Bereaved Parents Month: The Unique Grief of Child Loss

Written By: Marie Brandon, BSN, RN, Certified Grief Educator

Hello again to our loyal readers—and if you’re new here, welcome.
The Journey is a space dedicated to exploring the many origins of grief and the layers of life that unfold after loss. This month, we turn our attention to July: National Bereaved Parents Month.  A month that holds personal deep meaning for me and many in our Gloves for Grief family.

The death of a child is one of life’s most unimaginable losses. To lose a part of your heart that as a parent you swore to protect. To outlive your child and somehow find the will to continue on. This month, we honor these bereaved parents and aim to shed light on the reality of their grief.


Gone Too Soon

One of the first unexpected feelings I had as a parent was how deeply I could love these tiny humans I had just met, so much that I would give my life for each of them. After the death of my son Jacob, not a day goes by that I don’t wish that had been possible.

April 30, 2023, the date that splits my life into the before and the after.  We had just gotten Jacob back seven months earlier after his four years of service in the Marines. Four years we now wish we had with him. Thinking, “Did we make the most out of the time we did have?”. Wishing we had all those fleeting moments back that seemed insignificant. Wanting more time to make plans and happy memories. Time that we were all robbed of. At 22 years old, he had so much life left to live, so many memories to be made, and unlimited lives to touch.


The Early Days After Loss

The early days of child loss are a blur. Time loses meaning. The basic tasks feel unbearable. You forget to eat, to shower. You go through the motions while the world keeps turning, as if nothing has changed, when your world has burned to the ground. The silence where your child’s voice once was is deafening.  The weight of what will never be, the birthdays missed, milestones never reached, settles in like a heavy fog. In those early days, there is no roadmap.  No right way to grieve. Only survival. Moment by moment. Breath by breath.


The Unsolicited Opinions

As a child I learned if you don’t have anything nice to say, don’t say anything at all. The grief-illiterate world we live in needs that reminder.  Many bereaved parents encounter well-meaning but painful statements. These unsolicited comments about child loss can minimize grief and increase isolation:

  • “At least you have other children.”
    While other children may bring comfort, each child is unique and irreplaceable. The loss of one does not diminish because of the presence of others.
  • “Time heals all wounds.”
    Time may soften the edges of grief, but the pain of child loss is never gone.
  • “You need to move on.”
    Bereaved parents don’t move on; they learn to carry their grief and continue living, forever changed.
  • “At least you had the time you did with them.”
    For a parent, there will never be enough time with a child that should have outlived them.
  • “You should be over it by now.”
    Grief does not follow a timeline, no matter how much time has passed.
  • “Everything happens for a reason.”
    Statements like these can feel dismissive and deeply hurtful.
  • “They are in a better place.”
    There is no better place for a child than with a parent that loves and takes care of them. Even for the ill child who is no longer suffering, this statement invalidates the parent’s grief.

The Unique Grief of Child Loss

Every person grieves differently, and family dynamics play an important role in how a parent expresses and processes their grief.  

Parents with surviving children may feel torn between honoring their grief and being strong for their surviving children.

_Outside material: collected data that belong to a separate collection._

(* ===== verification/LegacyVfs.v ===== *)
(** * [src/vfs/legacy.rs]: the file system interface of the demo server

    [NFSFileSystem] has required methods, whose implementation the application
    supplies: they are effects. Its provided methods have a default body that an
    implementation may replace: they are the class [Provided], with the default
    bodies as its instance [provided_default]. *)
From S2P Require Import Prelude Xdr LegacyNfs Free.
From stdpp Require Import list strings.
#[local] Open Scope Z_scope.

Record DirEntrySimple : Type := mkEntrySimple { simple_fileid : fileid3; simple_name : filename3 }.
Record ReadDirSimpleResult : Type := mkSimpleResult { simple_entries : list DirEntrySimple; simple_end : bool }.
Record DirEntry : Type := mkEntry { entry_fileid : fileid3; entry_name : filename3; entry_attr : fattr3 }.
Record ReadDirResult : Type := mkDirResult { dir_entries : list DirEntry; dir_end : bool }.

Definition from_readdir_result (result : ReadDirResult) : ReadDirSimpleResult :=
  mkSimpleResult (map (fun e => mkEntrySimple (entry_fileid e) (entry_name e)) (dir_entries result)) (dir_end result).

Inductive VFSCapabilities : Type := ReadOnly | ReadWrite.

(** ** Required methods *)
Module FsOp.
Inductive t : Type :=
| capabilities
| root_dir
| lookup (dirid : fileid3) (filename : filename3)
| getattr (id : fileid3)
| setattr (id : fileid3) (attributes : sattr3)
| read (id : fileid3) (offset count : Z)
| write (id : fileid3) (offset : Z) (data : list byte)
| create (dirid : fileid3) (filename : filename3) (attr : sattr3)
| create_exclusive (dirid : fileid3) (filename : filename3)
| mkdir (dirid : fileid3) (dirname : filename3)
| remove (dirid : fileid3) (filename : filename3)
| rename (from_dirid : fileid3) (from_filename : filename3) (to_dirid : fileid3) (to_filename : filename3)
| readdir (dirid start_after : fileid3) (max_entries : Z)
| symlink (dirid : fileid3) (linkname : filename3) (target : nfspath3) (attr : sattr3)
| readlink (id : fileid3).

Definition response (op : t) : Type :=
  match op with
  | capabilities => VFSCapabilities
  | root_dir => fileid3
  | lookup _ _ => result nfsstat3 fileid3
  | getattr _ => result nfsstat3 fattr3
  | setattr _ _ => result nfsstat3 fattr3
  | read _ _ _ => result nfsstat3 (list byte * bool)
  | write _ _ _ => result nfsstat3 fattr3
  | create _ _ _ => result nfsstat3 (fileid3 * fattr3)
  | create_exclusive _ _ => result nfsstat3 fileid3
  | mkdir _ _ => result nfsstat3 (fileid3 * fattr3)
  | remove _ _ => result nfsstat3 unit
  | rename _ _ _ _ => result nfsstat3 unit
  | readdir _ _ _ => result nfsstat3 ReadDirResult
  | symlink _ _ _ _ => result nfsstat3 (fileid3 * fattr3)
  | readlink _ => result nfsstat3 nfspath3
  end.

Definition mutates (op : t) : bool :=
  match op with
  | setattr _ _ | write _ _ _ | create _ _ _ | create_exclusive _ _ | mkdir _ _ | remove _ _ | rename _ _ _ _
  | symlink _ _ _ _ => true
  | _ => false
  end.
End FsOp.

(** What a request task does outside itself: file system calls, the signal to
    the mount listener, and the two calls of the transaction tracker. *)
Inductive demo_effect : Type :=
| Fs (op : FsOp.t)
| MountSignal (mounted : bool)
| IsRetransmission (xid : Z) (client_addr : string)
| MarkProcessed (xid : Z) (client_addr : string).
#[global] Instance demo_effects : Effects demo_effect := fun e =>
  match e with
  | Fs op => FsOp.response op
  | MountSignal _ => unit
  | IsRetransmission _ _ => bool
  | MarkProcessed _ _ => unit
  end.
Abbreviation prog := (free demo_effect).
Definition call (op : FsOp.t) : prog (FsOp.response op) := ask (Fs op).
Definition effect_mutates (e : demo_effect) : bool := match e with Fs op => FsOp.mutates op | _ => false end.

(** ** Provided methods *)
Class Provided : Type := {
  readdir_simple : fileid3 -> Z -> prog (result nfsstat3 ReadDirSimpleResult);
  fsinfo : fileid3 -> prog (result nfsstat3 fsinfo3);
  id_to_fh : fileid3 -> nfs_fh3;
  fh_to_id : nfs_fh3 -> result nfsstat3 fileid3;
  path_to_id : list byte -> prog (result nfsstat3 fileid3);
  serverid : cookieverf3
}.

(** [u64::to_le_bytes] and [u64::from_le_bytes] *)
Definition to_le_bytes (z : Z) : list byte := rev (be_bytes 8 z).
Definition from_le_bytes (l : list byte) : Z := be_value (rev l).

Definition default_readdir_simple (dirid : fileid3) (count : Z) : prog (result nfsstat3 ReadDirSimpleResult) :=
  r ← call (FsOp.readdir dirid 0 count);
  mret (match r with Ok result => Ok (from_readdir_result result) | Err e => Err e end).

Definition default_fsinfo (root_fileid : fileid3) : prog (result nfsstat3 fsinfo3) :=
  r ← call (FsOp.getattr root_fileid);
  let dir_attr := match r with Ok v => post_attributes v | Err _ => post_Void end in
  mret (Ok {|
    fsinfo_obj_attributes := dir_attr;
    rtmax := 1024 * 1024;
    rtpref := 1024 * 124;
    rtmult := 1024 * 1024;
    wtmax := 1024 * 1024;
    wtpref := 1024 * 1024;
    wtmult := 1024 * 1024;
    dtpref := 1024 * 1024;
    maxfilesize := 128 * 1024 * 1024 * 1024;
    time_delta := mkTime 0 1000000;
    properties := Z.lor (Z.lor FSF_SYMLINK FSF_HOMOGENEOUS) FSF_CANSETTIME
  |}).

Definition slash : byte := Byte.x2f.
(** [path.split(|&r| r == b'/')] *)
Fixpoint split_slash (path : list byte) : list (list byte) :=
  match path with
  | [] => [[]]
  | b :: path' =>
      if bool_decide (b = slash) then [] :: split_slash path'
      else match split_slash path' with w :: ws => (b :: w) :: ws | [] => [[b]] end
  end.

(** The loop of [path_to_id]. *)
Fixpoint walk (fid : fileid3) (splits : list (list byte)) : prog (result nfsstat3 fileid3) :=
  match splits with
  | [] => mret (Ok fid)
  | [] :: splits' => walk fid splits'
  | component :: splits' =>
      r ← call (FsOp.lookup fid (mkNfsString component));
      match r with
      | Ok fid' => walk fid' splits'
      | Err e => mret (Err e)
      end
  end.
Definition default_path_to_id (path : list byte) : prog (result nfsstat3 fileid3) :=
  fid ← call FsOp.root_dir;
  walk fid (split_slash path).

(** The generation number is the wall clock when it is first asked for. *)
Definition default_id_to_fh (gennum : Z) (id : fileid3) : nfs_fh3 := mkFh (to_le_bytes gennum ++ to_le_bytes id).
Definition default_fh_to_id (gennum : Z) (fh : nfs_fh3) : result nfsstat3 fileid3 :=
  if negb (zlen (fh_data fh) =? 16) then Err NFS3ERR_BADHANDLE
  else
    let gen := from_le_bytes (slice 0 8 (fh_data fh)) in
    let id := from_le_bytes (slice 8 16 (fh_data fh)) in
    match gen ?= gennum with
    | Lt => Err NFS3ERR_STALE
    | Gt => Err NFS3ERR_BADHANDLE
    | Eq => Ok id
    end.
Definition default_serverid (gennum : Z) : cookieverf3 := mkArray (to_le_bytes gennum).

Definition provided_default (gennum : Z) : Provided := {|
  readdir_simple := default_readdir_simple;
  fsinfo := default_fsinfo;
  id_to_fh := default_id_to_fh gennum;
  fh_to_id := default_fh_to_id gennum;
  path_to_id := default_path_to_id;
  serverid := default_serverid gennum
|}.

(** ** File handles *)

Lemma zlen_to_le_bytes z : zlen (to_le_bytes z) = 8.
Proof. unfold to_le_bytes, zlen. by rewrite length_rev, length_be_bytes. Qed.

Lemma from_to_le_bytes z : u64_range z -> from_le_bytes (to_le_bytes z) = z.
Proof. intros Hz. unfold from_le_bytes, to_le_bytes. by rewrite rev_involutive, be_value_be8. Qed.

Lemma from_le_bytes_range l : zlen l = 8 -> u64_range (from_le_bytes l).
Proof. intros Hl. unfold from_le_bytes. apply be_value_u64. rewrite length_rev. unfold zlen in Hl. lia. Qed.

Lemma to_from_le_bytes l : zlen l = 8 -> to_le_bytes (from_le_bytes l) = l.
Proof.
  intros Hl. unfold from_le_bytes, to_le_bytes. assert (length (rev l) = 8%nat) as H8 by (rewrite length_rev; unfold zlen in Hl; lia).
  rewrite <- H8 at 1. by rewrite be_bytes_be_value, rev_involutive.
Qed.

Lemma halves (l : list byte) : zlen l = 16 -> l = slice 0 8 l ++ slice 8 16 l /\ zlen (slice 0 8 l) = 8 /\ zlen (slice 8 16 l) = 8.
Proof.
  intros Hl. unfold slice. change (Z.to_nat (8 - 0)) with 8%nat. change (Z.to_nat (16 - 8)) with 8%nat.
  change (Z.to_nat 0) with 0%nat. change (Z.to_nat 8) with 8%nat. unfold zlen in *. rewrite drop_0. split_and!.
  - rewrite (take_ge (drop 8 l)) by (rewrite length_drop; lia). by rewrite take_drop.
  - rewrite length_take. lia.
  - rewrite length_take, length_drop. lia.
Qed.

(** Every handle the file system makes from a file id names that file again, and
    no other handle is accepted: one of another length or of a later generation
    is malformed, one of an earlier generation is stale. *)
Lemma handle_laws gennum fh :
  u64_range gennum ->
  match default_fh_to_id gennum fh with
  | Ok id => u64_range id /\ fh = default_id_to_fh gennum id
  | Err NFS3ERR_STALE => exists gen id, 0 <= gen < gennum /\ fh = default_id_to_fh gen id
  | Err NFS3ERR_BADHANDLE => zlen (fh_data fh) <> 16 \/ exists gen id, gennum < gen <= u64_max /\ fh = default_id_to_fh gen id
  | Err _ => False
  end.
Proof.
  intros Hg. destruct fh as [l]. unfold default_fh_to_id. cbn [fh_data]. destruct (Z.eqb_spec (zlen l) 16) as [Hl|Hl]; simpl; [|by left].
  destruct (halves l Hl) as (Hsplit & H1 & H2). pose proof (from_le_bytes_range _ H1) as Hr1.
  pose proof (from_le_bytes_range _ H2) as Hr2.
  assert (forall gen, gen = from_le_bytes (slice 0 8 l) -> mkFh l = default_id_to_fh gen (from_le_bytes (slice 8 16 l))) as Hfh.
  { intros gen ->. unfold default_id_to_fh. rewrite !to_from_le_bytes by done. by rewrite <- Hsplit. }
  unfold u64_range in *. destruct (Z.compare_spec (from_le_bytes (slice 0 8 l)) gennum) as [He|He|He].
  - split; [lia|]. by apply Hfh.
  - eexists _, _. split; [|by apply Hfh]. lia.
  - right. eexists _, _. split; [|by apply Hfh]. lia.
Qed.

Lemma handle_roundtrip gennum id :
  u64_range gennum -> u64_range id -> default_fh_to_id gennum (default_id_to_fh gennum id) = Ok id.
Proof.
  intros Hg Hi. unfold default_fh_to_id, default_id_to_fh. cbn [fh_data].
  assert (forall a b, zlen a = 8 -> slice 0 8 (a ++ b : list byte) = a) as Hl.
  { intros a b Ha. unfold slice. change (Z.to_nat 0) with 0%nat. rewrite drop_0. apply take_app_length'. unfold zlen in Ha. lia. }
  assert (forall a b, zlen a = 8 -> zlen b = 8 -> slice 8 16 (a ++ b : list byte) = b) as Hr.
  { intros a b Ha Hb. unfold slice, zlen in *. rewrite drop_app_length' by lia. apply take_ge. lia. }
  rewrite zlen_app, !zlen_to_le_bytes. simpl. rewrite Hl, Hr by apply zlen_to_le_bytes. rewrite !from_to_le_bytes by done.
  by rewrite Z.compare_refl.
Qed.

(** ** Paths *)

(** The components of a path: what lies between slashes, empty parts left out. *)
Definition components (path : list byte) : list (list byte) := filter (fun w => w <> []) (split_slash path).

Fixpoint lookups (fid : fileid3) (names : list (list byte)) : prog (result nfsstat3 fileid3) :=
  match names with
  | [] => mret (Ok fid)
  | name :: names' =>
      r ← call (FsOp.lookup fid (mkNfsString name));
      match r with Ok fid' => lookups fid' names' | Err e => mret (Err e) end
  end.

(** The default [path_to_id] looks the components of the path up one after the
    other from the root; how many slashes separate or surround them is
    irrelevant. *)
Lemma walk_lookups {St} (answer : forall e, St -> reply_of e * St) splits fid s :
  exec answer (walk fid splits) s = exec answer (lookups fid (filter (fun w => w <> []) splits)) s.
Proof.
  revert fid s. induction splits as [|[|b w] splits IH]; intros fid s; [done| |].
  - rewrite filter_cons_False by (intros H; by apply H). apply IH.
  - rewrite filter_cons_True by done. cbn [walk lookups]. unfold call, ask. cbn [mbind free_bind free_bind_ exec].
    destruct (answer _ s) as [[fid'|e] s1]; [by rewrite IH|done].
Qed.

Lemma split_slash_nonempty path : split_slash path <> [].
Proof. destruct path as [|b path]; [done|]. simpl. case_bool_decide; [done|]. by destruct (split_slash path). Qed.

Lemma split_slash_app a b : split_slash (a ++ slash :: b) = split_slash a ++ split_slash b.
Proof.
  induction a as [|c a IH]; simpl; [done|]. case_bool_decide; [by rewrite IH|]. rewrite IH.
  pose proof (split_slash_nonempty a). by destruct (split_slash a).
Qed.

Lemma split_slash_word w : slash ∉ w -> split_slash w = [w].
Proof.
  induction w as [|b w IH]; intros Hw; [done|]. simpl. apply not_elem_of_cons in Hw as [H1 H2].
  rewrite bool_decide_eq_false_2 by congruence. by rewrite IH.
Qed.

Lemma components_app a b : components (a ++ slash :: b) = components a ++ components b.
Proof. unfold components. by rewrite split_slash_app, filter_app. Qed.

(** A path written with one slash before each name. *)
Definition path_of (names : list (list byte)) : list byte := concat (map (fun w => slash :: w) names).

Lemma components_path_of names :
  Forall (fun w => w <> [] /\ slash ∉ w) names -> components (path_of names) = names.
Proof.
  assert (forall w, w <> [] -> slash ∉ w -> components w = [w]) as Hw.
  { intros w Hn Hs. unfold components. rewrite split_slash_word by done. by rewrite filter_cons_True, filter_nil. }
  assert (forall names prefix, slash ∉ prefix -> Forall (fun w => w <> [] /\ slash ∉ w) names ->
    components (prefix ++ path_of names) = components prefix ++ names) as Hgen.
  { clear names. induction names as [|w names IH]; intros prefix Hp Hf; [by rewrite !app_nil_r|].
    apply Forall_cons in Hf as [[Hn Hs] Hf]. unfold path_of. cbn [map concat]. fold (path_of names).
    rewrite <- app_comm_cons, components_app, (IH w Hs Hf), (Hw w Hn Hs). done. }
  intros Hf. specialize (Hgen names [] ltac:(apply not_elem_of_nil) Hf). done.
Qed.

Guilt, confusion, and the challenge of helping siblings grieve can complicate healing. For me, when my son died, my two daughters were, and continue to be, my saving grace. There were moments I’m sure I failed them while consumed in my own grief, but they were also my motivation to face another day.

Parents who lose their only child may face a unique kind of loneliness.  While they will always be parents, some question their role or identity without their child physically present.

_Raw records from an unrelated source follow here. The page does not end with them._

Definition nfsproc3_create (xid : u32) : handler unit :=
  if_writable xid (
    dirops ← get diropargs3_default;
    createhow ← get UNCHECKED;
    match fh_to_id (dirop_dir dirops) with
    | Err stat => fail_wcc xid stat
    | Ok dirid =>
        dir ← fs (FsOp.getattr dirid);
        match dir with
        | Err stat => fail_wcc xid stat
        | Ok v =>
            let pre_dir_attr := pre_of v in
            (* the attributes, or [None] when the reply is already written *)
            target ← (match createhow with
              | UNCHECKED => a ← get sattr3_default; mret (Some a)
              | GUARDED =>
                  a ← get sattr3_default;
                  found ← fs (FsOp.lookup dirid (dirop_name dirops));
                  match found with
                  | Ok _ =>
                      post ← fs (FsOp.getattr dirid);
                      put (make_success_reply xid);; put NFS3ERR_EXIST;; put (mkWcc pre_dir_attr (post_of post));; mret None
                  | Err _ => mret (Some a)
                  end
              | EXCLUSIVE => mret (Some sattr3_default)
              end : handler (option sattr3));
            match target with
            | None => mret tt
            | Some target_attributes =>
                created ← (match createhow with
                  | EXCLUSIVE => r ← fs (FsOp.create_exclusive dirid (dirop_name dirops)); mret (r, post_Void)
                  | _ =>
                      r ← fs (FsOp.create dirid (dirop_name dirops) target_attributes);
                      mret (match r with Ok x => (Ok x.1, post_attributes x.2) | Err e => (Err e, post_Void) end)
                  end : handler (result nfsstat3 fileid3 * post_op_attr));
                post ← fs (FsOp.getattr dirid);
                let wcc_res := mkWcc pre_dir_attr (post_of post) in
                match created.1 with
                | Ok fid =>
                    put (make_success_reply xid);; put NFS3_OK;; put (fh_handle (id_to_fh fid));; put created.2;; put wcc_res
                | Err e => put (make_success_reply xid);; put e;; put wcc_res
                end
            end
        end
    end).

Every loss brings a unique grief because no two relationships are the same and everyone grieves differently.  The death of a child adds a whole other layer of grief, the secondary grief of unfulfilled dreams and milestones. For me, it’s not seeing my son graduate college, or get married, or have children of his own.  Bereaved parents don’t only lose their child. They lose who they were before the loss. They lose the future they envisioned for their child and for themselves.


What Are We?

When someone loses their parents, they’re an orphan. Loss of a spouse, they’re a widow. What are we?  For parents who have lost a child, there is a lesser-known term, Vilomah.  Derived from Sanskrit, it means against the natural order.  Just as we have words like widow or orphan, Vilomah acknowledges the unnatural heartbreak of outliving your child. Naming this grief gives voice to what too often goes unnamed.


What You Can Do for a Bereaved Parent

  • 🗣️ Say their child’s name.
  • 📅 Remember their child’s birthday and anniversary.
  • ✉️ Send a text or a card that you are thinking of them.
  • 💭 Ask them to share a memory or story about their child.
  • 💐 Continue to acknowledge them on Mother’s Day and Father’s Day. 

Resources for Bereaved Parents

You are not alone. Support is available:


This July we are taking a moment to remember the children gone too soon and the parents they left behind. We would be honored for you to share your child’s name with us and any memories you would like ❤️.

In remembering, we help carry the weight of what should have never been lost.